(What you are asked to do): What is needed is a verbatim copy of each record below.

------ Extracted material

Lemma in_process_l3_ipv4 s : wf s -> ipver (s_ctx s) = bpf_ntohs ETH_P_IP ->
  wp (in_process_l3 E) (l3_post s) s.
Proof.
  intros Hwf Hv. unfold in_process_l3. apply wp_bind, wp_get_ctx. rewrite Hv, Z.eqb_refl.
  apply wp_bind, wp_count_traffic.
  set (s1 := traffic_counted _ s). assert (quiet s s1) as Hq1 by (unfold s1; auto with quietdb).
  assert (wf s1) as Hw1 by eauto with quietdb.
  apply wp_bind, wp_on_cur. eapply wp_mono.
  { apply (parse_iphdr_spec s1 (wf_bytes _ Hw1)). by apply quiet_cur_ok. }
  intros [[proto iph] cur] s' (-> & Hc & Hr). unfold parsed in Hr. cbn [fst snd] in *.
  set (s2 := set_ctx (with_cur cur (s_ctx s1)) s1).
  assert (quiet s s2) as Hq2 by (by apply quiet_with_cur).
  wp_step; [by apply l3_drop|].
  destruct Hr as [->|(Hp & Hiph & _ & Hlen & Hde)]; [done|].
  assert (0 <= iph) by (rewrite Hiph; apply Hw1).
  change (data_end s1) with (data_end s2) in Hde. unfold_sizes.
  wp_load. apply wp_bind, wp_upd_ctx. set (s3 := set_ctx _ s2).
  change (data_end s2) with (data_end s3) in Hde.
  assert (quiet s s3) as Hq3 by (unfold s3; auto with quietdb).
  wp_load. wp_step; [by apply l3_drop|]. wp_step; [by apply l3_pass|].
  apply wp_bind, wp_upd_ctx, wp_bind, wp_upd_ctx, wp_ret. split.
  - apply verdict_continue. auto with quietdb.
  - intros _. split; [|apply wrap_range; lia]. unfold key_ok. simpl. rewrite Hv. by eexists.
Qed.

Lemma in_process_l3_ipv6 s : wf s -> ipver (s_ctx s) = bpf_ntohs ETH_P_IPV6 ->
  wp (in_process_l3 E) (l3_post s) s.
Proof.
  intros Hwf Hv. unfold in_process_l3. apply wp_bind, wp_get_ctx. rewrite Hv, Z.eqb_refl.
  rewrite (proj2 (Z.eqb_neq (bpf_ntohs ETH_P_IPV6) (bpf_ntohs ETH_P_IP))) by done.
  apply wp_bind, wp_count_traffic.
  set (s1 := traffic_counted _ s). assert (quiet s s1) as Hq1 by (unfold s1; auto with quietdb).
  assert (wf s1) as Hw1 by eauto with quietdb.
  apply wp_bind, wp_on_cur. eapply wp_mono.
  { apply (parse_ip6hdr_spec s1 ). by apply quiet_cur_ok. }
  intros [[r iph] cur] s' (-> & Hc & Hr). unfold parsed in Hr. cbn [fst snd] in *.
  set (s2 := set_ctx (with_cur cur (s_ctx s1)) s1).
  assert (quiet s s2) as Hq2 by (by apply quiet_with_cur).
  wp_step; [by apply l3_drop|].
  destruct Hr as [->|(_ & Hiph & _ & Hlen & Hde)]; [done|].
  assert (0 <= iph) by (rewrite Hiph; apply Hw1).
  change (data_end s1) with (data_end s2) in Hde. unfold_sizes. unfold ip6_saddr.
  apply wp_bind. eapply wp_mono; [apply ld_in6_spec; lia|]. intros a s' ->.
  apply wp_bind, wp_upd_ctx. set (s3 := set_ctx _ s2).
  change (data_end s2) with (data_end s3) in Hde.
  assert (quiet s s3) as Hq3 by (unfold s3; auto with quietdb).
  assert (wf s3) as Hw3 by eauto with quietdb.
  wp_load. pose proof (loaded_range _ _ 1 _ (wf_bytes _ Hw3) ltac:(lia) Hload).
  apply wp_bind, wp_on_cur. eapply wp_mono.
  { apply (skip_ip6hdrext_spec s3 (wf_bytes _ Hw3)); [by apply quiet_cur_ok|]. lia. }
  intros [proto cur'] s' (-> & Hc' & Hp). cbn [fst snd] in *.
  set (s4 := set_ctx (with_cur cur' (s_ctx s3)) s3).
  assert (quiet s s4) as Hq4 by (by apply quiet_with_cur).
  wp_step; [wp_step; by apply l3_drop|]. wp_step; [by apply l3_pass|].
  apply wp_bind, wp_upd_ctx, wp_bind, wp_upd_ctx, wp_ret. split.
  - apply verdict_continue. auto with quietdb.
  - intros _. split; [|apply wrap_range; lia]. unfold key_ok. simpl. rewrite Hv. by eexists.
Qed.

Lemma in_process_l3_spec s : wf s -> wp (in_process_l3 E) (l3_post s) s.
Proof.
  intros Hwf. destruct (Z.eqb_spec (ipver (s_ctx s)) (bpf_ntohs ETH_P_IP)) as [Hv|H4];
    [by apply in_process_l3_ipv4|].
  destruct (Z.eqb_spec (ipver (s_ctx s)) (bpf_ntohs ETH_P_IPV6)) as [Hv|H6];
    [by apply in_process_l3_ipv6|].
  unfold in_process_l3. apply wp_bind, wp_get_ctx.
  rewrite (proj2 (Z.eqb_neq _ _) H4), (proj2 (Z.eqb_neq _ _) H6).
  wp_step; [by apply l3_pass|by apply l3_drop].
Qed.
End l3.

------------

(Task solution):
Lemma in_process_l3_ipv4 s : wf s -> ipver (s_ctx s) = bpf_ntohs ETH_P_IP ->
  wp (in_process_l3 E) (l3_post s) s.
Proof.
  intros Hwf Hv. unfold in_process_l3. apply wp_bind, wp_get_ctx. rewrite Hv, Z.eqb_refl.
  apply wp_bind, wp_count_traffic.
  set (s1 := traffic_counted _ s). assert (quiet s s1) as Hq1 by (unfold s1; auto with quietdb).
  assert (wf s1) as Hw1 by eauto with quietdb.
  apply wp_bind, wp_on_cur. eapply wp_mono.
  { apply (parse_iphdr_spec s1 (wf_bytes _ Hw1)). by apply quiet_cur_ok. }
  intros [[proto iph] cur] s' (-> & Hc & Hr). unfold parsed in Hr. cbn [fst snd] in *.
  set (s2 := set_ctx (with_cur cur (s_ctx s1)) s1).
  assert (quiet s s2) as Hq2 by (by apply quiet_with_cur).
  wp_step; [by apply l3_drop|].
  destruct Hr as [->|(Hp & Hiph & _ & Hlen & Hde)]; [done|].
  assert (0 <= iph) by (rewrite Hiph; apply Hw1).
  change (data_end s1) with (data_end s2) in Hde. unfold_sizes.
  wp_load. apply wp_bind, wp_upd_ctx. set (s3 := set_ctx _ s2).
  change (data_end s2) with (data_end s3) in Hde.
  assert (quiet s s3) as Hq3 by (unfold s3; auto with quietdb).
  wp_load. wp_step; [by apply l3_drop|]. wp_step; [by apply l3_pass|].
  apply wp_bind, wp_upd_ctx, wp_bind, wp_upd_ctx, wp_ret. split.
  - apply verdict_continue. auto with quietdb.
  - intros _. split; [|apply wrap_range; lia]. unfold key_ok. simpl. rewrite Hv. by eexists.
Qed.

Lemma in_process_l3_ipv6 s : wf s -> ipver (s_ctx s) = bpf_ntohs ETH_P_IPV6 ->
  wp (in_process_l3 E) (l3_post s) s.
Proof.
  intros Hwf Hv. unfold in_process_l3. apply wp_bind, wp_get_ctx. rewrite Hv, Z.eqb_refl.
  rewrite (proj2 (Z.eqb_neq (bpf_ntohs ETH_P_IPV6) (bpf_ntohs ETH_P_IP))) by done.
  apply wp_bind, wp_count_traffic.
  set (s1 := traffic_counted _ s). assert (quiet s s1) as Hq1 by (unfold s1; auto with quietdb).
  assert (wf s1) as Hw1 by eauto with quietdb.
  apply wp_bind, wp_on_cur. eapply wp_mono.
  { apply (parse_ip6hdr_spec s1 ). by apply quiet_cur_ok. }
  intros [[r iph] cur] s' (-> & Hc & Hr). unfold parsed in Hr. cbn [fst snd] in *.
  set (s2 := set_ctx (with_cur cur (s_ctx s1)) s1).
  assert (quiet s s2) as Hq2 by (by apply quiet_with_cur).
  wp_step; [by apply l3_drop|].
  destruct Hr as [->|(_ & Hiph & _ & Hlen & Hde)]; [done|].
  assert (0 <= iph) by (rewrite Hiph; apply Hw1).
  change (data_end s1) with (data_end s2) in Hde. unfold_sizes. unfold ip6_saddr.
  apply wp_bind. eapply wp_mono; [apply ld_in6_spec; lia|]. intros a s' ->.
  apply wp_bind, wp_upd_ctx. set (s3 := set_ctx _ s2).
  change (data_end s2) with (data_end s3) in Hde.
  assert (quiet s s3) as Hq3 by (unfold s3; auto with quietdb).
  assert (wf s3) as Hw3 by eauto with quietdb.
  wp_load. pose proof (loaded_range _ _ 1 _ (wf_bytes _ Hw3) ltac:(lia) Hload).
  apply wp_bind, wp_on_cur. eapply wp_mono.
  { apply (skip_ip6hdrext_spec s3 (wf_bytes _ Hw3)); [by apply quiet_cur_ok|]. lia. }
  intros [proto cur'] s' (-> & Hc' & Hp). cbn [fst snd] in *.
  set (s4 := set_ctx (with_cur cur' (s_ctx s3)) s3).
  assert (quiet s s4) as Hq4 by (by apply quiet_with_cur).
  wp_step; [wp_step; by apply l3_drop|]. wp_step; [by apply l3_pass|].
  apply wp_bind, wp_upd_ctx, wp_bind, wp_upd_ctx, wp_ret. split.
  - apply verdict_continue. auto with quietdb.
  - intros _. split; [|apply wrap_range; lia]. unfold key_ok. simpl. rewrite Hv. by eexists.
Qed.

Lemma in_process_l3_spec s : wf s -> wp (in_process_l3 E) (l3_post s) s.
Proof.
  intros Hwf. destruct (Z.eqb_spec (ipver (s_ctx s)) (bpf_ntohs ETH_P_IP)) as [Hv|H4];
    [by apply in_process_l3_ipv4|].
  destruct (Z.eqb_spec (ipver (s_ctx s)) (bpf_ntohs ETH_P_IPV6)) as [Hv|H6];
    [by apply in_process_l3_ipv6|].
  unfold in_process_l3. apply wp_bind, wp_get_ctx.
  rewrite (proj2 (Z.eqb_neq _ _) H4), (proj2 (Z.eqb_neq _ _) H6).
  wp_step; [by apply l3_pass|by apply l3_drop].
Qed.
End l3.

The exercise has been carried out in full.